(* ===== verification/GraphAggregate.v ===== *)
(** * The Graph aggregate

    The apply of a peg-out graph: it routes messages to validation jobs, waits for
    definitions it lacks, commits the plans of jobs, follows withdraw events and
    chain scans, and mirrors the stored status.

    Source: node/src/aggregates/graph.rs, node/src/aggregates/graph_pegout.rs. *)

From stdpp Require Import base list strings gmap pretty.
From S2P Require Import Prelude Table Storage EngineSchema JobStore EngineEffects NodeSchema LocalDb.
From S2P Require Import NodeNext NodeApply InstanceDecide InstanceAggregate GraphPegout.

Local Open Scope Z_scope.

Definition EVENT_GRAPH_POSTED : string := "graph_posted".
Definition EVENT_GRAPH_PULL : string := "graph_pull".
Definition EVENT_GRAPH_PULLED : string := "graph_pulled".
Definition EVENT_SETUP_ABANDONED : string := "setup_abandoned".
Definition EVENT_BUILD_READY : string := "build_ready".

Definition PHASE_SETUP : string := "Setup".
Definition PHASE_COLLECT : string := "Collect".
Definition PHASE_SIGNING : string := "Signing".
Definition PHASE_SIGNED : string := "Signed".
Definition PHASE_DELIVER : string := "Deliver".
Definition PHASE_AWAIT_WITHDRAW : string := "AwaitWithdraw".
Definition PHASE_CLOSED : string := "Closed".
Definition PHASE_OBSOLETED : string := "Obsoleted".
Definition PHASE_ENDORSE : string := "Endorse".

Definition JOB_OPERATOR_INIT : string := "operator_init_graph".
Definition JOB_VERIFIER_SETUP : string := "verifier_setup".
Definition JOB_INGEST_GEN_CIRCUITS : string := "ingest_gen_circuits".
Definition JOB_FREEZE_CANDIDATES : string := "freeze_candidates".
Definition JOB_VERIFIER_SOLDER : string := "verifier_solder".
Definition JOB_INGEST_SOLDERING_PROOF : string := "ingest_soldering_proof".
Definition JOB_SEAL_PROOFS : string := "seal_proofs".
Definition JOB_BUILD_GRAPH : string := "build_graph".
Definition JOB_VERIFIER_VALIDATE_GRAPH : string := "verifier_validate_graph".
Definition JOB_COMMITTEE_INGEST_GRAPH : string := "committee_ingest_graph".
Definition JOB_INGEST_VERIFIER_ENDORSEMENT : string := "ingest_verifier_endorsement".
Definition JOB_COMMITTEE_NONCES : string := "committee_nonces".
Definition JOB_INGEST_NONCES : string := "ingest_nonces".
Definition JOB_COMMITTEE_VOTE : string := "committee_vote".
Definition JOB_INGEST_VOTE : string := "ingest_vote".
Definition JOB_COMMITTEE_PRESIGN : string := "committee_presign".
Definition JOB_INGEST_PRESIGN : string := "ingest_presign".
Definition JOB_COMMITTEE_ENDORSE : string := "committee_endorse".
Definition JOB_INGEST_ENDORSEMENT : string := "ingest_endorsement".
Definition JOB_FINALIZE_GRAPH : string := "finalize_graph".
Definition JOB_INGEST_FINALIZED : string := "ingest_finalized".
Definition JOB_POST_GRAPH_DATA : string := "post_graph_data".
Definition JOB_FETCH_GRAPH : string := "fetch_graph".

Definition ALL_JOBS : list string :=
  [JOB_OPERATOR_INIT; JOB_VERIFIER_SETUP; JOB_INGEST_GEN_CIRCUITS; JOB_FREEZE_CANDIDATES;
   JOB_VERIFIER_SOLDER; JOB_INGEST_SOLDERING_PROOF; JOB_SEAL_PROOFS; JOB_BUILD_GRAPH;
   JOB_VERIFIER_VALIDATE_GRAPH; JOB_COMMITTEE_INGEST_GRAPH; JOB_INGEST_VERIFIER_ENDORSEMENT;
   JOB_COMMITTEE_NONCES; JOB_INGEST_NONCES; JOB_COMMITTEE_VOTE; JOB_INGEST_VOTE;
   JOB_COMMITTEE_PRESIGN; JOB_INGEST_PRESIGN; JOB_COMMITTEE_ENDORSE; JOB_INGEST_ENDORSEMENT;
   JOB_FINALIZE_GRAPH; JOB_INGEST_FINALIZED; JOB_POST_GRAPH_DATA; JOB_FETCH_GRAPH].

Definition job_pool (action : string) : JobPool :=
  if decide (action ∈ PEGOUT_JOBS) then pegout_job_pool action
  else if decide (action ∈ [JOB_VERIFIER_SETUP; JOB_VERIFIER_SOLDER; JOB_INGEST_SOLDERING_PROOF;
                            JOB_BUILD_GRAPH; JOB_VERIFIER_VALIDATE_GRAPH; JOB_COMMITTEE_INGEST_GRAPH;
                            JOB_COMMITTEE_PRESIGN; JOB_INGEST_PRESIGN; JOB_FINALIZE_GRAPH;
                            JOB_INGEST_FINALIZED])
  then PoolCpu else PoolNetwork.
* * *
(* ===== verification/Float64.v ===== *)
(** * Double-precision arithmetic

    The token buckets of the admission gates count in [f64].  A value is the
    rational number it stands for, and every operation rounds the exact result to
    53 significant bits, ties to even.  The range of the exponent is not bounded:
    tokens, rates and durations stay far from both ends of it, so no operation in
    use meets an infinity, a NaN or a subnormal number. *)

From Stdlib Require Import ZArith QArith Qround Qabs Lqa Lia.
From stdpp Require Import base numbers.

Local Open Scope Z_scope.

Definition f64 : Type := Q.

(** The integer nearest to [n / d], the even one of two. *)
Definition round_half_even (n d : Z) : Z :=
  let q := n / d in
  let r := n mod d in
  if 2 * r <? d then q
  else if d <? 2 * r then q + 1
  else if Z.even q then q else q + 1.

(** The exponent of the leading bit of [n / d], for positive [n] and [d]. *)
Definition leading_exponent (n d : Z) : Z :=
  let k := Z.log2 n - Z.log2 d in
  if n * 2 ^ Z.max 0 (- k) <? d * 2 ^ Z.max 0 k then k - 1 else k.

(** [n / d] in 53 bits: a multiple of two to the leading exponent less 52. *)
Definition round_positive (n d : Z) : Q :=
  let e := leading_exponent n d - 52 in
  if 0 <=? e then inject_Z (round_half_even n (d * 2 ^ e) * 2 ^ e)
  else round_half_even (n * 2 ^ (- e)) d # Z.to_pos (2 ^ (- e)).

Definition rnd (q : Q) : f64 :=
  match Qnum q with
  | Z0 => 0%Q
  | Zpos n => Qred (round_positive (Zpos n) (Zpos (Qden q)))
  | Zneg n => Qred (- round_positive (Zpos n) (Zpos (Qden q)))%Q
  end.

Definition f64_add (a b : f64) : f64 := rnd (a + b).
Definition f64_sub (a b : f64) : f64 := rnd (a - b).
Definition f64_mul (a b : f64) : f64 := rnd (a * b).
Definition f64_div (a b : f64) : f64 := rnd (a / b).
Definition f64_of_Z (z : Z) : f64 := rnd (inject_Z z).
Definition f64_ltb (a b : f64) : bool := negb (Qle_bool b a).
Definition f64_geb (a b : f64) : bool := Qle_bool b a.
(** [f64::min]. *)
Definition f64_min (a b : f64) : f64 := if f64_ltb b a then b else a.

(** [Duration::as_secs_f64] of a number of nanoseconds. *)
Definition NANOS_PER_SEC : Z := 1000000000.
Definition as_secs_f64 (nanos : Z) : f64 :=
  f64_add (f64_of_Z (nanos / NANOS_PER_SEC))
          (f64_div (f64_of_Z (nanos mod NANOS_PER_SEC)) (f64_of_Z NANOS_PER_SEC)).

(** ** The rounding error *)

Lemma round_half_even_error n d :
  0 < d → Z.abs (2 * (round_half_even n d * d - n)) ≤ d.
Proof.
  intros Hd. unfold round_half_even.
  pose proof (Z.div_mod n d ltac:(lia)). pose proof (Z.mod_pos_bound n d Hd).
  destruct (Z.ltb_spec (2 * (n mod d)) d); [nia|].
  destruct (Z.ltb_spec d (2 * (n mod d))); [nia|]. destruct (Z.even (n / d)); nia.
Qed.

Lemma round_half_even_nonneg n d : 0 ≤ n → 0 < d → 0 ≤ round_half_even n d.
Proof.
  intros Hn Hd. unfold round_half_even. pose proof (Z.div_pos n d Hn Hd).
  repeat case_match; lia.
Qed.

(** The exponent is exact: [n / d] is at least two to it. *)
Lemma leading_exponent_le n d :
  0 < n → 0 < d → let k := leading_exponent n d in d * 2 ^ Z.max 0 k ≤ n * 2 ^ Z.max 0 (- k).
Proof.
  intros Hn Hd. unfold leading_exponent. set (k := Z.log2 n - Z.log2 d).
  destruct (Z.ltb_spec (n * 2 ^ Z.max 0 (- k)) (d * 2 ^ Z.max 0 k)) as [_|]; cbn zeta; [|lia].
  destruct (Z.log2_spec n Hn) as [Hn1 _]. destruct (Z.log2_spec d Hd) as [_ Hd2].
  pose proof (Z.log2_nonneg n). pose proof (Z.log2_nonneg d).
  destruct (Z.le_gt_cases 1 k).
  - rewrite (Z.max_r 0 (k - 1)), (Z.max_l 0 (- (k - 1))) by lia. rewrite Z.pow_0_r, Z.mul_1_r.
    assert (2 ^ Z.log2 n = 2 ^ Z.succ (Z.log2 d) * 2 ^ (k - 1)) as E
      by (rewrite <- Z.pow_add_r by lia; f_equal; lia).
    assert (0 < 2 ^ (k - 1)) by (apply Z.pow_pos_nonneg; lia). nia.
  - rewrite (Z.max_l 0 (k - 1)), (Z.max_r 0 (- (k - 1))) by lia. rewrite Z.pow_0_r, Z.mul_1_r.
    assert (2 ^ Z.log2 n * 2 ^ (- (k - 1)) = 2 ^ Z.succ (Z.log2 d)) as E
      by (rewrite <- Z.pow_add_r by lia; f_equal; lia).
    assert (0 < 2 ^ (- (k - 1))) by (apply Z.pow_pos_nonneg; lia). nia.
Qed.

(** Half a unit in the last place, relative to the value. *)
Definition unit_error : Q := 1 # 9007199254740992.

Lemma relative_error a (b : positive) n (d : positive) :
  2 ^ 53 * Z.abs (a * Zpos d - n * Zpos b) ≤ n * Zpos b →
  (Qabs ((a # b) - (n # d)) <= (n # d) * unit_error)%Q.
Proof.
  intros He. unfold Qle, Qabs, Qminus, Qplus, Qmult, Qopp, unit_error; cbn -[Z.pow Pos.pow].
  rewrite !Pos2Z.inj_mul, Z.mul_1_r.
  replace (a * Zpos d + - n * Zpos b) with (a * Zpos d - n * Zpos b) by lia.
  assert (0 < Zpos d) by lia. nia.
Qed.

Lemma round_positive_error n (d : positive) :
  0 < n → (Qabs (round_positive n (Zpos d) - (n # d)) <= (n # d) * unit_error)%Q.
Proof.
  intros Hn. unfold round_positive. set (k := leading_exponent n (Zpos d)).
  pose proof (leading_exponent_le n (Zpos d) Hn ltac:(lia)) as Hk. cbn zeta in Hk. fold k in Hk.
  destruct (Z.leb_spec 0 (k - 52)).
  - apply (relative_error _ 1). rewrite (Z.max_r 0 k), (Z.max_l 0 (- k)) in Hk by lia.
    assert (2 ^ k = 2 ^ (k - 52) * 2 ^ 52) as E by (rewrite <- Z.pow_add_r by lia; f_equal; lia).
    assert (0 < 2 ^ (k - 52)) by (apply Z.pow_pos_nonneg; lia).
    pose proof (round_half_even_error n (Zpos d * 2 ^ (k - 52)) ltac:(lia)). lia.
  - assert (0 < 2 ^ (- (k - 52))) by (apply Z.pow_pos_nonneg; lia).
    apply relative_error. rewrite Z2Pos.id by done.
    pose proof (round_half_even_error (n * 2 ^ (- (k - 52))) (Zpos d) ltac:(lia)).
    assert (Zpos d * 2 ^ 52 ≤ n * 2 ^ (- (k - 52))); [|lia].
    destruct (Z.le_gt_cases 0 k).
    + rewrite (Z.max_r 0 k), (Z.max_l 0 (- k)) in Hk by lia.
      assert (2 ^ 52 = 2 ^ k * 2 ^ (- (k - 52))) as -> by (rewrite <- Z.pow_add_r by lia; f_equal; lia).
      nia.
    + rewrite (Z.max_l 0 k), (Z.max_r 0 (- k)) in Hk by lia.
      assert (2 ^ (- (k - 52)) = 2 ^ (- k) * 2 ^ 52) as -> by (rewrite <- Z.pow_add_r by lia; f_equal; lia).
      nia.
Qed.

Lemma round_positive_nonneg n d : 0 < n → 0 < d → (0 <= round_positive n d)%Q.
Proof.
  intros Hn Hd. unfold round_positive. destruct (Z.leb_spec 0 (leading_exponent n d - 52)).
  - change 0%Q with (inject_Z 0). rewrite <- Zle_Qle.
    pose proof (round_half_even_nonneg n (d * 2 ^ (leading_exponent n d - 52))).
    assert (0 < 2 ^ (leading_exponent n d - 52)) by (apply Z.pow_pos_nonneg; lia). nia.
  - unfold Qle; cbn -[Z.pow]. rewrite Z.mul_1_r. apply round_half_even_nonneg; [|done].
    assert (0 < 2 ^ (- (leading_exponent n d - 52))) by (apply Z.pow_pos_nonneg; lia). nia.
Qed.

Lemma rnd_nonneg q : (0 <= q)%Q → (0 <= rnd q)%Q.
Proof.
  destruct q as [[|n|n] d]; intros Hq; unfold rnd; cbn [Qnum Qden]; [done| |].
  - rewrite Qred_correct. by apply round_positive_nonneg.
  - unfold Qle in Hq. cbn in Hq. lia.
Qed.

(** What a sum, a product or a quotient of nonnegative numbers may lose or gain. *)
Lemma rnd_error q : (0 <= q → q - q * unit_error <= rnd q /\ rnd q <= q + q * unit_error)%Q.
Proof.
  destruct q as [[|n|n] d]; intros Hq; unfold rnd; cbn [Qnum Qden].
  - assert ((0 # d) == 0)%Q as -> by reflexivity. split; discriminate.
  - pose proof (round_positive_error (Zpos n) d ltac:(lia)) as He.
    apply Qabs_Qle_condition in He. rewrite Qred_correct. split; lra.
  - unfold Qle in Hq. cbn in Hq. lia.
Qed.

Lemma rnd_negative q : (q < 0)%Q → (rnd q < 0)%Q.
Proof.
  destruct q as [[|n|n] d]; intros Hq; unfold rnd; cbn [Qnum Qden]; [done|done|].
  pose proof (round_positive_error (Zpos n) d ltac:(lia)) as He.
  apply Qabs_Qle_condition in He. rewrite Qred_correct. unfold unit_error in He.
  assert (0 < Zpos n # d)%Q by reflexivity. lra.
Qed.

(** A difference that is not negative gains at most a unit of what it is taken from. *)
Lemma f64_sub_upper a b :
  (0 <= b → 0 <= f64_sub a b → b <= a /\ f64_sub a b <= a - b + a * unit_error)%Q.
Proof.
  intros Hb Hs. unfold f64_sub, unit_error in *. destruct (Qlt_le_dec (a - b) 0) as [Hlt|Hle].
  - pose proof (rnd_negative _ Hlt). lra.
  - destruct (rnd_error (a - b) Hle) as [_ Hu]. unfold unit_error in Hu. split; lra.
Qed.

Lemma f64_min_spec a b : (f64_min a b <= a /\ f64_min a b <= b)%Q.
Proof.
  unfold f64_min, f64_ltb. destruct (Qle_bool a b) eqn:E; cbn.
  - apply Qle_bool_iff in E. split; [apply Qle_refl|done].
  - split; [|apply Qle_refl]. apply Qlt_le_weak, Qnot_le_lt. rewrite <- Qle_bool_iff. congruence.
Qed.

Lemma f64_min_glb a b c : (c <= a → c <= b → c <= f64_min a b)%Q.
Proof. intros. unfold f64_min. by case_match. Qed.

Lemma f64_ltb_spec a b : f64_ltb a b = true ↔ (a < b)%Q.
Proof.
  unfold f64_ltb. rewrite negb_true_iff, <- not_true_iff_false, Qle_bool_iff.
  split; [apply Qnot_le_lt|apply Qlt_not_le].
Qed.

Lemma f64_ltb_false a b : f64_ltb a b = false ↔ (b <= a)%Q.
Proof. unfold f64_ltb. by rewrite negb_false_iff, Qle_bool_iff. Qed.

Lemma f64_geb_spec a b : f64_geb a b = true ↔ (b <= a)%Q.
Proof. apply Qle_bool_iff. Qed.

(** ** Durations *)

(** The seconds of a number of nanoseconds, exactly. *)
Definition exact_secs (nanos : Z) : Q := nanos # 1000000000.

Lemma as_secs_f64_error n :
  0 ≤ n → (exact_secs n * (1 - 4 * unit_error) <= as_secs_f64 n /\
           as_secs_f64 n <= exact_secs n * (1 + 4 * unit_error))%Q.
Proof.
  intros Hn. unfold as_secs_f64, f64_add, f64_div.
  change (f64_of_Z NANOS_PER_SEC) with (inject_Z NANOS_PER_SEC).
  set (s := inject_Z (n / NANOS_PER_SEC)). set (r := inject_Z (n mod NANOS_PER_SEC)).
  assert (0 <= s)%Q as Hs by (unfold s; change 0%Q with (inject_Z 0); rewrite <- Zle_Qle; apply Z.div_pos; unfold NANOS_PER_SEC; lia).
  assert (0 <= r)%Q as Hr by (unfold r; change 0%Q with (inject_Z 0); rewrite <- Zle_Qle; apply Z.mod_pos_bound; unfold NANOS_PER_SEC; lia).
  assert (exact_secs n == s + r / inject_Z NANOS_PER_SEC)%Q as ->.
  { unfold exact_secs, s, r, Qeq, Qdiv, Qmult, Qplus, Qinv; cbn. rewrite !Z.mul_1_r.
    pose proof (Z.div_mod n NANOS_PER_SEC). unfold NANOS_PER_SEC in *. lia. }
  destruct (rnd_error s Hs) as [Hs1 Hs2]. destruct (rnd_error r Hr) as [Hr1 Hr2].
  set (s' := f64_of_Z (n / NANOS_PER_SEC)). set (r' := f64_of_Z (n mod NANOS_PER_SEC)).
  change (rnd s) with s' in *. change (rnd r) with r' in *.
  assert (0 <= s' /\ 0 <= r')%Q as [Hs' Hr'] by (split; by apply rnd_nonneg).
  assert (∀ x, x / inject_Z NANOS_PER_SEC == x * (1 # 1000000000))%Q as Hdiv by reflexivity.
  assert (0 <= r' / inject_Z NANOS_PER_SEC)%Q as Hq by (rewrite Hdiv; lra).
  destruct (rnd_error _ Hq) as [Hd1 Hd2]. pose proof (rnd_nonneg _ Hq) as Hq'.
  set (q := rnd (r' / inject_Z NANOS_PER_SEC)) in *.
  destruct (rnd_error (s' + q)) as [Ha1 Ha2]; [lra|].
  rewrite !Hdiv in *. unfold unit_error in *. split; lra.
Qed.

● Goal of the exercise
Each line of the data that holds "numbers" should be reported.

● Solution
From stdpp Require Import base numbers.
(** What a sum, a product or a quotient of nonnegative numbers may lose or gain. *)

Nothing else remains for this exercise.